Gandhi and the Viceroys

From the first British Viceroy whom he encountered Gandhi received a decoration; the last, ten years ago, sat beside his funeral pyre. During the stormy intervening period he came into contact, and often into conflict, with six others; Francis Watson describes how each relationship marked a different stage in the long historical process that culminated in 1947.

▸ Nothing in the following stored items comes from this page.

Lemma gc_row_inv E K s consumed x l v :
  gc_inv E K s consumed (x :: l) v →
  let s1 := gc_row H (s, consumed) x in
  ∃ v', gc_inv E K s1.1 s1.2 l v' ∧ s1.1 = with_chain s (lineage_chain s1.1).
Proof.
  intros Hi s1. set (b := body_of (cols x)).
  pose proof (vloop_vinv _ _ (gi_nodup _ _ _ _ _ _ Hi) (gi_loop _ _ _ _ _ _ Hi)) as Hv.
  assert (bodies (x :: l) = {[+ b +]} ⊎ bodies l) as Hbx by done.
  assert (b ∈ expected_of v "entities") as Hb.
  { rewrite (gi_entities _ _ _ _ _ _ Hi), Hbx. multiset_solver. }
  assert (∃ y, y ∈ lineage_chain s ∧ c_tbl y = "entities" ∧ c_body y = b ∧ seq y ∉ retired v)
    as (y & Hy & Hyt & Hyb & Hyr).
  { rewrite elem_of_multiplicity, (vi_count _ _ Hv) in Hb by done.
    unfold open_rows in Hb. destruct (filter _ _) as [|y ys] eqn:Ef; [simpl in Hb; lia|].
    exists y. assert (y ∈ y :: ys) as Hin by constructor. rewrite <- Ef in Hin.
    apply list_elem_of_filter in Hin. naive_solver. }
  unfold s1, gc_row. fold b.
  destruct (filter (λ q, q ∉ consumed) (seqs_of s b)) as [|q qs] eqn:Ef.
  { exfalso. apply (filter_nil_not_elem_of _ _ (seq y) Ef).
    - intros Hc. by apply Hyr, (gi_consumed _ _ _ _ _ _ Hi).
    - unfold seqs_of. apply list_elem_of_fmap_2, list_elem_of_filter. done. }
  assert (q ∈ q :: qs) as Hq by constructor. rewrite <- Ef in Hq.
  apply list_elem_of_filter in Hq as [Hqc Hq]. unfold seqs_of in Hq.
  apply list_elem_of_fmap in Hq as (z & -> & Hz).
  apply list_elem_of_filter in Hz as [[Hzt Hzb] Hz].
  assert (seq z ∉ retired v) as Hzr.
  { intros Hr. apply Hqc. apply (gi_fresh _ _ _ _ _ _ Hi z x); try done. constructor. }
  destruct (gi_int _ _ _ _ _ _ Hi z Hz Hzt) as [Hpos Hok].
  destruct (vstep_tombstone v (next_key (seq <$> lineage_chain s)) (seq z) "entities" b)
    as (v' & Hstep & Hret & Hexp); [by apply parse_tombstone_made| |done|done|].
  { rewrite (vi_body _ _ Hv z Hz). by rewrite Hzt, Hzb. }
  exists v'. cbn [fst snd]. split; [|done]. unfold tombstone. split.
  - apply append_nodup, Hi.
  - apply clean_append; [apply Hi|done].
  - intros r. cbn [append_chain with_chain lineage_chain].
    intros [Hr| ->%list_elem_of_singleton]%elem_of_app Ht; [by apply Hi|]. discriminate Ht.
  - cbn [append_chain with_chain lineage_chain]. rewrite vloop_snoc, (gi_loop _ _ _ _ _ _ Hi).
    simpl. rewrite <- Hstep. do 2 f_equal. unfold chain_head. rewrite (vi_prev _ _ Hv). done.
  - rewrite Hret. pose proof (gi_consumed _ _ _ _ _ _ Hi). set_solver.
  - intros r x'. cbn [append_chain with_chain lineage_chain].
    intros [Hr| ->%list_elem_of_singleton]%elem_of_app Ht Hx' Hbr Hrr; [|discriminate Ht].
    rewrite Hret in Hrr. apply elem_of_union in Hrr as [Hrr|Hrr]; apply elem_of_union; [by left|].
    right. apply (gi_fresh _ _ _ _ _ _ Hi r x'); try done. by constructor.
  - unfold expected_of. rewrite Hexp, lookup_insert_eq. cbn [from_option id].
    rewrite (gi_entities _ _ _ _ _ _ Hi), Hbx. multiset_solver.
  - intros t Ht. unfold expected_of. rewrite Hexp, lookup_insert_ne by done.
    by apply (gi_others _ _ _ _ _ _ Hi).
Qed.

Lemma gc_fold_inv E K l s consumed v :
  gc_inv E K s consumed l v →
  let s1 := fold_left (gc_row H) l (s, consumed) in
  ∃ v', gc_inv E K s1.1 s1.2 [] v' ∧ s1.1 = with_chain s (lineage_chain s1.1).
Proof.
  revert s consumed v. induction l as [|x l IH]; intros s consumed v Hi; cbn [fold_left].
  { exists v. split; [done|]. by destruct s. }
  destruct (gc_row_inv _ _ _ _ _ _ _ Hi) as (v1 & Hi1 & Hs1).
  destruct (gc_row H (s, consumed) x) as [s1 c1]. cbn [fst snd] in *.
  destruct (IH _ _ _ Hi1) as (v2 & Hi2 & Hs2). exists v2. split; [done|].
  rewrite Hs2, Hs1. done.
Qed.

(** No ledger entry retires the body of a doomed row yet. *)
Definition gc_fresh (s : LineageStore) (kind : string) (cutoff : Z) : Prop :=
  ∀ x r q t, x ∈ entities s → doomed kind cutoff x → r ∈ lineage_chain s → c_tbl r = TOMBSTONE →
    parse_tombstone (c_body r) ≠ Some (q, t, body_of (cols x)).

(** The keys sqlite can give *)
Definition seqs_fit (s : LineageStore) : Prop :=
  ∀ r, r ∈ lineage_chain s → (0 ≤ seq r < 2 ^ 63)%Z.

It is ten years since Mohandas Karamchand Gandhi was assassinated by one of his own countrymen in the capital of an independent India. It is nearly twenty-seven years—no more—since that other New Delhi event, during Lord Irwin’s Viceroyalty, characterized in the House of Commons by Winston Churchill as “the nauseating and humiliating spectacle of this one-time Inner Temple lawyer, now seditious fakir, striding half-naked up the steps of the Viceroy’s palace, there to negotiate and to parley on equal terms with the representative of the King-Emperor.”

In the course of Gandhi’s Indian career (he was in his forty-sixth year when he returned to his homeland early in 1915), he had contacts of some kind with the last eight Viceroys and Govemors-General of British India—three before the Irwin watershed (Hardinge, Chelmsford, Reading), and four afterwards (Willing-don, Linlithgow, Wavell, Mountbatten).